Le thème annoncé de la série (selon le résumé de Canalsat), deux familles que tout oppose dont les destins se croisent à un moment déterminant pour la France m'aurait fait espérer qu'elle aille un peu plus loin dans leurs portraits et que chaque personnage ne soit pas, sinon un cliché, un trope vivant.
Parce que bon entre l'arabe qui est devenu acteur célèbre qui a pris ses distances avec sa famille populaire, l'arabe ne pouvant pas vivre son homosexualité au grand jour, l'arabe qui cherche à passer pour blanche, le politicien arabe considéré comme un collabeur et détesté par beaucoup des arabes du peuple manifestement jaloux, l'arabe radicalisé car il a la rage, le jeune arabe sous emprise, les mères arabes qui ne vivent que pour leurs fils, dont celle qui passe tout à son aîné... On a un peu toutes les versions d'arabes auxquels cinéma et séries françaises nous ont habitué réunis en une seule (et qui ne compte que 6 épisodes). Et pour les autres personnages c'est pas vraiment mieux (la femme de politique qui rêverait qu'il échoue pour l'avoir tout à elle, l'ami politique "de 20 ans" se révélant ambitieux, la policière désabusée qui boit des cognac, et quelques fachos racistes dont on n'apprend pas grand chose à part qu'ils le sont...).
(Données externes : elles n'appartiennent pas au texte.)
(* ===== verification/ReportsCorrect.v ===== *)
(** * Shard reports: their records and the root they fold to

    A report survives its record, and the reports of any partition of an
    application into shards fold to the root of the one tree over all its coins:
    the property that commits across shards rest on. *)

From stdpp Require Import sorting.
From S2P Require Import Prelude Bytes Merkle CoinTree CoinTreeCorrect ShardedTree ShardedCorrect CoinBlocks ShardReports.

(** ** Lists *)

Lemma try_map_ok {A B} (f : A -> outcome B) (g : A -> B) (l : list A) :
  (forall x, x ∈ l -> f x = Ok (g x)) -> try_map f l = Ok (g <$> l).
Proof.
  induction l as [|x l IH]; intros H; [done|]. cbn [try_map]. rewrite H by apply list_elem_of_here.
  cbn [mbind outcome_bind]. rewrite IH; [done|]. intros y Hy. apply H. by apply list_elem_of_further.
Qed.

Lemma try_map_inv {A B} (f : A -> outcome B) (l : list A) ys :
  try_map f l = Ok ys -> Forall2 (fun x y => f x = Ok y) l ys.
Proof.
  revert ys. induction l as [|x l IH]; intros ys; cbn [try_map]; [intros [= <-]; constructor|].
  destruct (f x) as [y| |] eqn:E; [|done..]. cbn [mbind outcome_bind]. destruct (try_map f l) as [zs| |]; [|done..].
  intros [= <-]. constructor; [done|]. by apply IH.
Qed.

(** Distinct elements related both ways make an ordered list of related pairs. *)
Lemma NoDup_ordered_pairs {A} (R : A -> A -> Prop) (l : list A) :
  NoDup l -> (forall x y, x ∈ l -> y ∈ l -> x <> y -> R x y) -> ForallOrdPairs R l.
Proof.
  induction 1 as [|x l Hx Hnd IH]; intros HR; [constructor|]. constructor.
  - apply List.Forall_forall. intros y Hy%list_elem_of_In. apply HR; [apply list_elem_of_here|by apply list_elem_of_further|].
    by intros ->.
  - apply IH. intros a b Ha Hb. apply HR; by apply list_elem_of_further.
Qed.

Lemma ordered_pairs_fmap {A B} (R : B -> B -> Prop) (f : A -> B) (l : list A) :
  ForallOrdPairs (fun x y => R (f x) (f y)) l -> ForallOrdPairs R (f <$> l).
Proof.
  induction 1 as [|x l Hx _ IH]; [constructor|]. cbn [fmap list_fmap]. constructor; [|done].
  rewrite List.Forall_forall in Hx. apply List.Forall_forall. intros y Hy%list_elem_of_In.
  apply list_elem_of_fmap in Hy as (z & -> & Hz%list_elem_of_In). by apply Hx.
Qed.

Lemma elem_of_filter_b {A} (p : A -> bool) (l : list A) x : x ∈ List.filter p l <-> x ∈ l /\ p x = true.
Proof. rewrite !list_elem_of_In. apply filter_In. Qed.

(** ** Chunks of a record *)

Lemma chunks_concat {A} (put : A -> bytes) (n : nat) (l : list A) (rest : bytes) :
  (forall x, x ∈ l -> length (put x) = n) ->
  chunks (length l) n (concat (put <$> l) ++ rest) = put <$> l.
Proof.
  unfold chunks. induction l as [|x l IH]; intros H; [done|].
  assert (Hx : length (put x) = n) by (apply H, list_elem_of_here).
  cbn [length seq fmap list_fmap concat]. f_equal.
  - by rewrite <- app_assoc, drop_0, take_app_length'.
  - etrans; [|apply IH; intros y Hy; apply H; by apply list_elem_of_further].
    rewrite <- fmap_S_seq, <- list_fmap_compose. apply list_fmap_ext. intros _ i _. unfold compose.
    rewrite <- app_assoc. replace (S i * n)%nat with (n + i * n)%nat by lia.
    rewrite <- drop_drop, (drop_app_length' (put x)) by done. done.
Qed.

Lemma length_concat_put {A} (put : A -> bytes) (n : nat) (l : list A) :
  (forall x, x ∈ l -> length (put x) = n) -> length (concat (put <$> l)) = (length l * n)%nat.
Proof.
  induction l as [|x l IH]; intros H; [done|]. cbn [fmap list_fmap concat length].
  rewrite length_app, IH, H by (apply list_elem_of_here || (intros y Hy; apply H; by apply list_elem_of_further)). done.
Qed.

Section record.
Context {Membership : MembershipKey} {Lawful : LawfulNodes}.

Lemma length_put_subtree s : length (put_subtree s) = LAYER_BYTES.
Proof. unfold put_subtree, LAYER_BYTES. cbn [length]. rewrite length_app, length_be_bytes, to_bytes_length. done. Qed.

Lemma length_put_attestation a : length (put_attestation a) = ATTESTATION_BYTES.
Proof. unfold put_attestation. by rewrite !length_app, !length_be_bytes. Qed.

(** Fields that fit their encodings. *)
Definition subtree_fits (s : SubtreeReport) : Prop := in_u64 (coins s).
Definition attestation_fits (a : BlockAttestation) : Prop := in_u64 (a_block a) /\ in_u64 (a_coins a) /\ in_u64 (a_escrows a).

Lemma be_u64 z : in_u64 z -> be_Z (be_bytes 8 z) = z.
Proof. intros H. apply be_Z_be_bytes_small. unfold in_u64, u64_max in H. simpl. lia. Qed.

Lemma get_put_attestation a : attestation_fits a -> get_attestation (put_attestation a) = a.
Proof.
  intros (H1 & H2 & H3). unfold get_attestation, put_attestation, slice.
  rewrite drop_0, take_app_length' by (by rewrite length_be_bytes).
  rewrite (drop_app_length' (be_bytes 8 (a_block a))), take_app_length' by (by rewrite length_be_bytes).
  rewrite app_assoc, drop_app_length' by (by rewrite length_app, !length_be_bytes).
  rewrite !be_u64 by done. by destruct a.
Qed.
(* ===== verification/SummaryCorrect.v ===== *)
(** * The stored block summary is the tree over its blocks

    Every node record of the stored summary is the node of the tree over the
    blocks' roots with the coins and blocks under it; [update] and [replace] keep
    it so while rewriting only what changed, and a report read from single nodes
    is the report folded from the whole summary. *)

From stdpp Require Import gmap sorting.
From S2P Require Import Prelude Bytes Merkle CoinTree CoinTreeCorrect ShardedTree ShardedCorrect CoinBlocks ShardReports ReportsCorrect SummaryTree.

(** ** Records *)

Lemma st_bind_run {S A B} (m : st S A) (f : A -> st S B) s a s' : m s = (Ok a, s') -> (m ≫= f) s = f a s'.
Proof. intros E. unfold mbind, st_bind. by rewrite E. Qed.

Lemma get_record_stage key v s key' :
  get_record (stage_record key v s) key' = if bool_decide (key = key') then v else get_record s key'.
Proof.
  unfold get_record, stage_record. cbn [changeset durable]. rewrite reverse_snoc. cbn [List.find fst].
  by destruct (bool_decide (key = key')).
Qed.

Lemma local_key_inj application address address' :
  local_record_key application address = local_record_key application address' -> address = address'.
Proof. unfold local_record_key. intros E. by apply app_inv_head, app_inv_head in E. Qed.

Lemma read_write_local application address value s address' :
  read_local (write_local application address value s) application address' =
  if bool_decide (address = address') then Some value else read_local s application address'.
Proof.
  unfold read_local, write_local. rewrite get_record_stage. cbn [vertex stage_record].
  destruct (bool_decide_reflect (address = address')) as [->|Hne].
  - by rewrite bool_decide_eq_true_2.
  - by rewrite bool_decide_eq_false_2 by (intros ?%local_key_inj; done).
Qed.

Lemma length_node_address level index : length (node_address level index) = 32%nat.
Proof. unfold node_address. rewrite !length_app, !length_replicate, length_be_bytes. done. Qed.

Lemma LEVELS_value : LEVELS = 16%nat.
Proof. done. Qed.

(** Positions of the tree. *)
Definition in_tree (level : nat) (index : Z) : Prop := (level <= LEVELS)%nat /\ 0 <= index < 2 ^ Z.of_nat (LEVELS - level).

Lemma in_tree_index level index : in_tree level index -> 0 <= index < 2 ^ 16.
Proof.
  intros [_ Hi]. assert (2 ^ Z.of_nat (LEVELS - level) <= 2 ^ 16) by (apply Z.pow_le_mono_r; rewrite ?LEVELS_value; lia). lia.
Qed.

Lemma node_address_inj level index level' index' :
  in_tree level index -> in_tree level' index' -> node_address level index = node_address level' index' ->
  level = level' /\ index = index'.
Proof.
  intros H H' E. pose proof (in_tree_index _ _ H). pose proof (in_tree_index _ _ H'). destruct H as [Hl _], H' as [Hl' _].
  rewrite LEVELS_value in *. split.
  - apply (f_equal (fun a => b2z (nth 24 a (z2b 0)))) in E.
    change (b2z (z2b (Z.of_nat level)) = b2z (z2b (Z.of_nat level'))) in E. rewrite !b2z_z2b, !Z.mod_small in E by lia. lia.
  - apply (f_equal (fun a => be_Z (drop 30 a))) in E.
    change (be_Z (be_bytes 2 index) = be_Z (be_bytes 2 index')) in E. by rewrite !be_Z_be_bytes_small in E by (simpl; lia).
Qed.

Lemma node_address_moved level index : node_address level index <> BLOCK_SUMMARY_ADDRESS.
Proof.
  intros E. apply (f_equal (fun l => nth 23 l (z2b 0))) in E. unfold node_address in E.
  rewrite app_nth2 in E by (rewrite length_replicate; lia). rewrite length_replicate in E. done.
Qed.

(** The addresses of the tree are recognised. *)
Lemma is_node_address_true level index : in_tree level index -> is_node_address (node_address level index) = true.
Proof.
  intros Ht. pose proof (in_tree_index _ _ Ht). destruct Ht as [Hl Hi]. unfold is_node_address, node_address.
  assert (E24 : b2z (z2b (Z.of_nat level)) = Z.of_nat level) by (rewrite b2z_z2b, Z.mod_small; rewrite LEVELS_value in Hl; lia).
  change (nth 24 _ _) with (z2b (Z.of_nat level)). change (slice 30 2 _) with (take 2 (be_bytes 2 index)).
  rewrite E24, Nat2Z.id. rewrite (take_ge (be_bytes 2 index)) by (rewrite length_be_bytes; lia).
  rewrite be_Z_be_bytes_small by (simpl; lia). rewrite !andb_true_iff, Nat.leb_le, Z.ltb_lt. repeat split; done || lia.
Qed.

Section records.
Context {Membership : MembershipKey} {Lawful : LawfulNodes}.

(** A node of level [l] that its record can hold. *)
Definition storable (l : nat) (n : TreeNode) : Prop :=
  1 <= tn_blocks n <= 2 ^ Z.of_nat l /\ tn_blocks n <= tn_coins n <= u64_max.

Lemma tree_decode_encode l n : (l <= LEVELS)%nat -> storable l n -> tree_decode (tree_encode n) l = Ok (Some n).
Proof.
  intros Hl [Hb Hc]. rewrite LEVELS_value in Hl.
  assert (2 ^ Z.of_nat l <= 2 ^ 16) by (apply Z.pow_le_mono_r; lia).
  assert (E1 : be_Z (take 8 (tree_encode n)) = tn_coins n).
  { unfold tree_encode. rewrite take_app_length' by (by rewrite length_be_bytes). apply be_u64. unfold in_u64. lia. }
  assert (E2 : be_Z (slice 8 8 (tree_encode n)) = tn_blocks n).
  { unfold tree_encode. rewrite slice_app by apply length_be_bytes. apply be_u64. unfold in_u64, u64_max. lia. }
  assert (E3 : drop HEADER (tree_encode n) = to_bytes (tn_node n)).
  { unfold tree_encode. rewrite app_assoc. apply drop_app_length'. by rewrite length_app, !length_be_bytes. }
  assert (E4 : length (tree_encode n) = RECORD).
  { unfold tree_encode. rewrite !length_app, !length_be_bytes, to_bytes_length. done. }
  unfold tree_decode. rewrite bool_decide_eq_false_2.
  2:{ intros E. rewrite E in E1. change (be_Z (take 8 CLEARED)) with 0 in E1. lia. }
  rewrite E1, E2, E3, E4, Nat.eqb_refl, from_to_bytes. rewrite (proj2 (Nat.ltb_ge _ _)) by (rewrite LEVELS_value; lia). cbn [negb orb]. cbv zeta.
  destruct (Z.eqb_spec (tn_blocks n) 0); [lia|]. destruct (Z.ltb_spec (2 ^ Z.of_nat l) (tn_blocks n)); [lia|].
  destruct (Z.ltb_spec (tn_coins n) (tn_blocks n)); [lia|]. by destruct n.
Qed.

Lemma tree_decode_cleared l : tree_decode CLEARED l = Ok None.
Proof. unfold tree_decode. by rewrite bool_decide_eq_true_2. Qed.

Context (t : SummaryTree).
Local Abbreviation app := (s_application t).
Local Abbreviation read s l i := (read_node s app l i).

Definition opt_storable (l : nat) (n : option TreeNode) : Prop := match n with Some nd => storable l nd | None => True end.

Lemma read_write_node l i n s l' i' :
  in_tree l i -> in_tree l' i' -> opt_storable l n ->
  read (write_node t l i n s) l' i' = if bool_decide ((l, i) = (l', i')) then Ok n else read s l' i'.
Proof.
  intros Hi Hi' Hn. unfold read_node. destruct Hi' as [Hl' Hx'] eqn:Eh.
  rewrite (proj2 (Nat.ltb_ge _ _)) by done. rewrite (proj2 (Z.leb_gt _ _)) by lia. cbn [orb].
  unfold write_node. rewrite read_write_local. destruct (bool_decide_reflect ((l, i) = (l', i'))) as [[= -> ->]|Hne].
  - rewrite bool_decide_eq_true_2 by done. destruct n as [nd|]; [by apply tree_decode_encode|apply tree_decode_cleared].
  - rewrite bool_decide_eq_false_2; [done|]. intros E. apply node_address_inj in E as [-> ->]; [done..|by split].
Qed.

(** Writing a list of entries of one level. *)
Lemma read_write_entries l (es : list (Z * option TreeNode)) : forall s l' i',
  NoDup (fst <$> es) -> Forall (fun e => in_tree l e.1 /\ opt_storable l e.2) es -> in_tree l' i' ->
  read (foldl (fun s e => write_node t l e.1 e.2 s) s es) l' i' =
  match (if (l =? l')%nat then (list_to_map es : gmap Z (option TreeNode)) !! i' else None) with
  | Some n => Ok n
  | None => read s l' i'
  end.
Proof.
  induction es as [|[i n] es IH]; intros s l' i' Hnd Hf Hi'; cbn [foldl fst snd]; [by destruct (l =? l')%nat|].
  cbn [fmap list_fmap] in Hnd. apply NoDup_cons in Hnd as [Hi Hnd]. apply Forall_cons in Hf as [[Hti Hs] Hf].
  rewrite IH by done. cbn [list_to_map foldr uncurry]. rewrite read_write_node by done.
  destruct (Nat.eqb_spec l l') as [->|Hl].
  - change (list_to_map ((i, n) :: es)) with (<[i := n]> (list_to_map es : gmap Z (option TreeNode))).
    destruct (decide (i = i')) as [->|Hne].
    + rewrite lookup_insert_eq. rewrite not_elem_of_list_to_map_1 by done. by rewrite bool_decide_eq_true_2.
    + rewrite lookup_insert_ne by done. destruct (list_to_map es !! i'); [done|]. rewrite bool_decide_eq_false_2; [done|congruence].
  - rewrite bool_decide_eq_false_2; [done|congruence].
Qed.

Lemma ascending_entries_perm {A} (m : gmap Z A) : ascending_entries m ≡ₚ map_to_list m.
Proof. apply sort_by_perm. Qed.

Lemma ascending_entries_map {A} (m : gmap Z A) : NoDup (fst <$> ascending_entries m) /\ list_to_map (ascending_entries m) = m.
Proof.
  assert (Hnd : NoDup (fst <$> ascending_entries m)) by (rewrite ascending_entries_perm; apply NoDup_fst_map_to_list).
  split; [done|]. rewrite (list_to_map_proper _ (map_to_list m)); [apply list_to_map_to_list|done|apply ascending_entries_perm].
Qed.

Lemma read_write_level l nodes s l' i' :
  map_Forall (fun i n => in_tree l i /\ opt_storable l n) nodes -> in_tree l' i' ->
  read (write_level t l nodes s) l' i' =
  match (if (l =? l')%nat then nodes !! i' else None) with Some n => Ok n | None => read s l' i' end.
Proof.
  intros Hf Hi'. destruct (ascending_entries_map nodes) as [Hnd Em]. unfold write_level. rewrite read_write_entries, Em; [done|done| |done].
  apply Forall_forall. intros [i n] Hin. rewrite ascending_entries_perm in Hin. apply elem_of_map_to_list in Hin. by apply Hf.
Qed.
End records.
Et comme dirait Paul Rigouste, ça fait un taux de tropes à l'heure supérieur à ce qu'il est politiquement possible de supporter (et de "arabe" dans la description de la plupart aussi).
Ceci étant dit Le Cinéma est Politique appréciera certainement néanmoins certains aspects de cette série, lui reconnaissant le mérite d'expliquer par le racisme "systémique" voire "post-colonial", genre avoir vu un jour son père se faire taper dessus et traiter de bougnoule, ou s'être vu appelé Abdelkarim au lieu d'Albelkrim lors d'une audition (et euh... c'est à peu près tout) comment ces pauvres arabes peuvent basculer dans la radicalité la plus radicale (et vraiment vraiment radicale, vous verrez à la fin) et le tout même en vivant dans une France qui élirait un racisé à la présidence (mais voir plus haut). En résumé, une illustration pleine de nuances de ce phénomène de société qu'il faut comprendre, comme dirait Houria Boutedja.
Je suis un peu méchant, la partie à Saint-Étienne de l'intrigue, s'ouvrant comme se doit par la chanson de Lavillier, insiste aussi pas mal, via ses images, sur la misère de cette cité, mais cette thématique là ne reste que musicale et visuelle, tandis que le discours final de la série (si poignant et bien trouvé soit il) ne se consacre qu'aux questions d'identité.
Toujours est il, que ce soit au niveau de la profondeur des personnages ou de la subtilité de l'analyse sociétalo-politique, je ne puis que reconnaitre qu'il y a plus d'une raison d'être déçu, voire quelques unes d'être au bord du facepalm à l'occasion.
Alors pourquoi que j'accorde un 7 à cette série ? Déjà c'est pas un 7, mais un 6,5 arrondi, na. Ensuite ben déjà je viens de me faire les 4 derniers épisodes à la suite sans pouvoir m’arrêter, donc malgré tout, ça marche. C'est bien interprété, l'intrigue est assez prenante et les situations assez poignantes pour la classer un peu au dessus de la moyenne des séries françaises. Et enfin il y a 3 ou 4 vrais grands moments, du style à tirer une larme aux plus sensibles, voire à faire réfléchir un peu (comme le discours final).